Incomplete outcome data (attrition bias)
Physical outcomes Low risk Data were available for 149 (62%) children in the intervention group and 142 (56%) children in the control group. Most (84%) of the missing data are due to children no longer being enrolled in the service. Study authors stated that "To address missing child‐level data, multiple imputation was used, models were re‐run, and results were compared against the original. One hundred samples were imputed and analyzed in SAS (Proc MI) using available physical activity, HEI [healthy eating index], and covariate data. Comparison of baseline data from completers and non‐completers suggests that data are missing at random." Therefore, risk of attrition bias was considered to be low.
Selective reporting (reporting bias) Unclear risk Waist circumference mentioned in protocol and methods of study, but findings not reported
Recruitment bias Unclear risk Study authors stated that "Participants included a convenience sample of family child care home providers in central North Carolina and children aged 1.5‐4 years enrolled in these family child care homes, recruited in five cohorts over 2 years." Although randomisation occurred after baseline data collection, it is unclear if additional children were recruited from the same cluster.
Baseline imbalance Unclear risk Baseline differences between groups were not reported. Models of child‐level outcomes included child age, sex, and BMI as covariates.
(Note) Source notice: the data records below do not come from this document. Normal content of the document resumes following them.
(** The lines the commands begin their reports with. *)
Lemma printable_fixed (style : option string) :
  can_print
    (PrintText (newline +:+ "[bold cyan]Token列表:[/bold cyan]") style) /\
  can_print
    (PrintText (newline +:+ "[bold cyan]抽象语法树(AST):[/bold cyan]") style) /\
  can_print
    (PrintText (newline +:+ "[bold green]✓ 编译成功![/bold green]") style) /\
  can_print
    (PrintText (newline +:+ "[bold cyan]生成的Solidity代码:[/bold cyan]")
       style) /\
  can_print
    (PrintText (newline +:+ "[bold green]✓ 语法检查通过![/bold green]")
       style).
Proof.
  repeat split; simpl;
    (eapply markup_error_styled;
     [ vm_compute; reflexivity | reflexivity | reflexivity | discriminate ]).
Qed.

(** A text without tags after a word and a colon. *)
Lemma printable_plain (label text : string) (style : option string) :
  ends_plain label = true -> tag_free label = true ->
  tag_free text = true ->
  can_print (PrintText (label +:+ text) style).
Proof.
  intros Hend Hl Ht. simpl. rewrite markup_error_append by done.
  by apply markup_error_tag_free.
Qed.

(** The text of an exception without tags after one of the failure
    labels. *)
Lemma printable_failure (text : string) :
  tag_free text = true ->
  can_print
    (PrintText (newline +:+ "[bold red]✗ 编译失败:[/bold red] " +:+ text)
       (Some "red")) /\
  can_print
    (PrintText (newline +:+ "[bold red]✗ 语法错误:[/bold red] " +:+ text)
       (Some "red")) /\
  can_print
    (PrintText (newline +:+ "[bold red]✗ 错误:[/bold red] " +:+ text)
       (Some "red")).
Proof.
  intros Ht. repeat split; simpl.
  - change (newline +:+ "[bold red]✗ 编译失败:[/bold red] " +:+ text)
      with ((newline +:+ "[bold red]✗ 编译失败:[/bold red] ") +:+ text).
    eapply markup_error_label;
      [ vm_compute; reflexivity | reflexivity | reflexivity | discriminate
      | reflexivity | exact Ht ].
  - change (newline +:+ "[bold red]✗ 语法错误:[/bold red] " +:+ text)
      with ((newline +:+ "[bold red]✗ 语法错误:[/bold red] ") +:+ text).
    eapply markup_error_label;
      [ vm_compute; reflexivity | reflexivity | reflexivity | discriminate
      | reflexivity | exact Ht ].
  - change (newline +:+ "[bold red]✗ 错误:[/bold red] " +:+ text)
      with ((newline +:+ "[bold red]✗ 错误:[/bold red] ") +:+ text).
    eapply markup_error_label;
      [ vm_compute; reflexivity | reflexivity | reflexivity | discriminate
      | reflexivity | exact Ht ].
Qed.

(** The numbered line of a token whose text has no tag, and the line that
    counts the tokens left out. *)
Lemma printable_token_line (i : nat) (text : string) :
  tag_free text = true ->
  can_print (PrintText ("  " +:+ pretty i +:+ ". " +:+ text) None).
Proof.
  intros Ht. simpl. apply markup_error_tag_free. unfold tag_free.
  rewrite !list_ascii_of_string_app.
  rewrite !(assoc_L (++)%list).
  apply tag_free_chars_app; [ | exact Ht ].
  unfold no_bracket. rewrite !forallb_app.
  fold (no_bracket (list_ascii_of_string (pretty i))).
  by rewrite pretty_nat_no_bracket.
Qed.

Lemma printable_more_line (n : nat) :
  can_print (PrintText ("  ... 还有 " +:+ pretty n +:+ " 个Token") None).
Proof.
  simpl. apply markup_error_tag_free. unfold tag_free.
  apply no_bracket_tag_free.
  rewrite !list_ascii_of_string_app.
  unfold no_bracket. rewrite !forallb_app.
  fold (no_bracket (list_ascii_of_string (pretty n))).
  by rewrite pretty_nat_no_bracket.
Qed.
Loss of clusters Unclear risk Loss of 3 intervention clusters (8 children) and 4 control clusters (11 children). Loss was a small percentage (< 5%) of the overall sample
Incorrect analysis Low risk Study authors stated that "Models of child‐level outcomes accounted for clustering; included child age, sex, and BMI as covariates; and for primary outcomes (HEI [healthy eating index score], MVPA [moderate‐to‐vigorous physical activity/hour]) used p values < 0.025."